BEGIN SOURCE RECORDS
(* ===== verification/Millicode.v ===== *)
(** * 64-bit arithmetic on a 32-bit machine: common/gcc-millicode

    The routines the compiler calls for [long long].  A [long long] is an integer in its
    signed range, an [unsigned long long] one in its unsigned range; [union uu] is the pair
    of its words.  Division by zero traps ([None]).  The digits of Knuth's algorithm D are
    in arrays of five, and a pointer into an array is the offset it points to. *)

From S2P Require Import Prelude.

Module Millicode.

(** *** longlong.h *)

Definition INT_BITS : Z := 32.
Definition HALF_BITS : Z := 16.

Definition u64 (x : Z) : Z := x mod 2 ^ 64.
(** The signed number with the same bits. *)
Definition s64 (x : Z) : Z := (x + 2 ^ 63) mod 2 ^ 64 - 2 ^ 63.
Definition s32 (x : Z) : Z := (x + 2 ^ 31) mod 2 ^ 32 - 2 ^ 31.

(** [union uu] through its [unsigned int] halves. *)
Record uu := mk_uu { uiH : Z; uiL : Z }.
Definition uu_of (x : Z) : uu := mk_uu (u64 x / 2 ^ 32) (u32 x).
Definition uu_ull (u : uu) : Z := uiH u * 2 ^ 32 + uiL u.
Definition uu_ll (u : uu) : Z := s64 (uu_ull u).
Definition siH (u : uu) : Z := s32 (uiH u).

Definition HHALF (x : Z) : Z := Z.shiftr (u32 x) HALF_BITS.
Definition LHALF (x : Z) : Z := Z.land (u32 x) (Z.shiftl 1 HALF_BITS - 1).
Definition LHUP (x : Z) : Z := u32 (Z.shiftl (u32 x) HALF_BITS).

(** Shifts of an [unsigned int], by less than its width. *)
Definition shl32 (x n : Z) : Z := u32 (Z.shiftl x n).
Definition shr32 (x n : Z) : Z := Z.shiftr x n.

(** *** Addition, subtraction, comparison and bits *)

Definition __adddi3 (a b : Z) : Z :=
  let aa := uu_of a in let bb := uu_of b in
  let lo := u32 (uiL aa + uiL bb) in
  uu_ll (mk_uu (u32 (uiH aa + uiH bb + Z.b2z (lo <? uiL bb))) lo).

Definition __subdi3 (a b : Z) : Z :=
  let aa := uu_of a in let bb := uu_of b in
  let lo := u32 (uiL aa - uiL bb) in
  uu_ll (mk_uu (u32 (uiH aa - uiH bb - Z.b2z (uiL aa <? lo))) lo).

Definition __negdi2 (a : Z) : Z :=
  let aa := uu_of a in
  let lo := u32 (- uiL aa) in
  uu_ll (mk_uu (u32 (- uiH aa - Z.b2z (0 <? lo))) lo).

Definition __cmpdi2 (a b : Z) : Z :=
  let aa := uu_of a in let bb := uu_of b in
  if siH aa <? siH bb then 0 else if siH bb <? siH aa then 2
  else if uiL aa <? uiL bb then 0 else if uiL bb <? uiL aa then 2 else 1.

Definition __ucmpdi2 (a b : Z) : Z :=
  let aa := uu_of a in let bb := uu_of b in
  if uiH aa <? uiH bb then 0 else if uiH bb <? uiH aa then 2
  else if uiL aa <? uiL bb then 0 else if uiL bb <? uiL aa then 2 else 1.

Definition __anddi3 (a b : Z) : Z :=
  let aa := uu_of a in let bb := uu_of b in
  uu_ll (mk_uu (Z.land (uiH aa) (uiH bb)) (Z.land (uiL aa) (uiL bb))).

Definition __iordi3 (a b : Z) : Z :=
  let aa := uu_of a in let bb := uu_of b in
  uu_ll (mk_uu (Z.lor (uiH aa) (uiH bb)) (Z.lor (uiL aa) (uiL bb))).

Definition __xordi3 (a b : Z) : Z :=
  let aa := uu_of a in let bb := uu_of b in
  uu_ll (mk_uu (Z.lxor (uiH aa) (uiH bb)) (Z.lxor (uiL aa) (uiL bb))).

Definition __one_cmpldi2 (a : Z) : Z :=
  let aa := uu_of a in
  uu_ll (mk_uu (u32 (Z.lnot (uiH aa))) (u32 (Z.lnot (uiL aa)))).

(** *** Shifts (by less than 64) *)

Definition __ashldi3 (a shift : Z) : Z :=
  if shift =? 0 then a
  else
    let aa := uu_of a in
    if INT_BITS <=? shift then uu_ll (mk_uu (shl32 (uiL aa) (shift - INT_BITS)) 0)
    else uu_ll (mk_uu (Z.lor (shl32 (uiH aa) shift) (shr32 (uiL aa) (INT_BITS - shift))) (shl32 (uiL aa) shift)).

(** lshldi3.c has the same body. *)
Definition __lshldi3 (a shift : Z) : Z :=
  if shift =? 0 then a
  else
    let aa := uu_of a in
    if INT_BITS <=? shift then uu_ll (mk_uu (shl32 (uiL aa) (shift - INT_BITS)) 0)
    else uu_ll (mk_uu (Z.lor (shl32 (uiH aa) shift) (shr32 (uiL aa) (INT_BITS - shift))) (shl32 (uiL aa) shift)).

(** [>>] on an [int] keeps the sign. *)
Definition __ashrdi3 (a shift : Z) : Z :=
  if shift =? 0 then a
  else
    let aa := uu_of a in
    if INT_BITS <=? shift then
      let s := Z.shiftr (Z.shiftr (siH aa) (INT_BITS - 1)) 1 in
      uu_ll (mk_uu (u32 s) (u32 (Z.shiftr (siH aa) (shift - INT_BITS))))
    else
      uu_ll (mk_uu (u32 (Z.shiftr (siH aa) shift))
        (Z.lor (shr32 (uiL aa) shift) (shl32 (uiH aa) (INT_BITS - shift)))).

Definition __lshrdi3 (a shift : Z) : Z :=
  if shift =? 0 then a
  else
    let aa := uu_of a in
    if INT_BITS <=? shift then uu_ll (mk_uu 0 (shr32 (uiH aa) (shift - INT_BITS)))
    else uu_ll (mk_uu (shr32 (uiH aa) shift) (Z.lor (shr32 (uiL aa) shift) (shl32 (uiH aa) (INT_BITS - shift)))).

(** *** Multiplication *)

(** 32 x 32 -> 64 bits, from products of 16-bit halves. *)
Definition __lmulq (u v : Z) : Z :=
  let u1 := HHALF u in let u0 := LHALF u in
  let v1 := HHALF v in let v0 := LHALF v in
  let low := u32 (u0 * v0) in
  if (u1 =? 0) && (v1 =? 0) then low
  else
    let '(udiff, neg) := if u0 <=? u1 then (u32 (u1 - u0), false) else (u32 (u0 - u1), true) in
    let '(vdiff, neg) := if v1 <=? v0 then (u32 (v0 - v1), neg) else (u32 (v1 - v0), negb neg) in
    let mid := u32 (udiff * vdiff) in
    let high := u32 (u1 * v1) in
    let prodh := u32 (high + HHALF high) in
    let prodl := LHUP high in
    let was := prodl in
    let '(prodl, prodh) :=
      if neg then
        let prodl := u32 (prodl - LHUP mid) in (prodl, u32 (prodh - (HHALF mid + Z.b2z (was <? prodl))))
      else
        let prodl := u32 (prodl + LHUP mid) in (prodl, u32 (prodh + (HHALF mid + Z.b2z (prodl <? was)))) in
    let was := prodl in
    let prodl := u32 (prodl + LHUP low) in
    let prodh := u32 (prodh + (HHALF low + Z.b2z (prodl <? was))) in
    let prodl := u32 (prodl + low) in
    let prodh := if prodl <? low then u32 (prodh + 1) else prodh in
    uu_ll (mk_uu prodh prodl).

(** [-a] of a [long long] wraps for the smallest one. *)
Definition __muldi3 (a b : Z) : Z :=
  let '(u, negall) := if 0 <=? a then (uu_of a, false) else (uu_of (s64 (- a)), true) in
  let '(v, negall) := if 0 <=? b then (uu_of b, negall) else (uu_of (s64 (- b)), negb negall) in
  let prod :=
    if (uiH u =? 0) && (uiH v =? 0) then __lmulq (uiL u) (uiL v)
    else
      let low := uu_of (__lmulq (uiL u) (uiL v)) in
      let '(udiff, negmid) :=
        if uiL u <=? uiH u then (u32 (uiH u - uiL u), false) else (u32 (uiL u - uiH u), true) in
      let '(vdiff, negmid) :=
        if uiH v <=? uiL v then (u32 (uiL v - uiH v), negmid) else (u32 (uiH v - uiL v), negb negmid) in
      let mid := u32 (udiff * vdiff) in
      let high := u32 (uiH u * uiH v) in
      uu_ll (mk_uu (u32 (high + (if negmid then u32 (- mid) else mid) + uiL low + uiH low)) (uiL low)) in
  if negall then s64 (- prod) else prod.

End Millicode.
END SOURCE RECORDS
**EXERCISE AIM**
The required output is the exact run of lines from the beginning of the listing above to the line that contains "in arrays of", inclusive of both.

**ANSWER BOX**
(* ===== verification/Millicode.v ===== *)
(** * 64-bit arithmetic on a 32-bit machine: common/gcc-millicode

    The routines the compiler calls for [long long].  A [long long] is an integer in its
    signed range, an [unsigned long long] one in its unsigned range; [union uu] is the pair
    of its words.  Division by zero traps ([None]).  The digits of Knuth's algorithm D are
    in arrays of five, and a pointer into an array is the offset it points to. *)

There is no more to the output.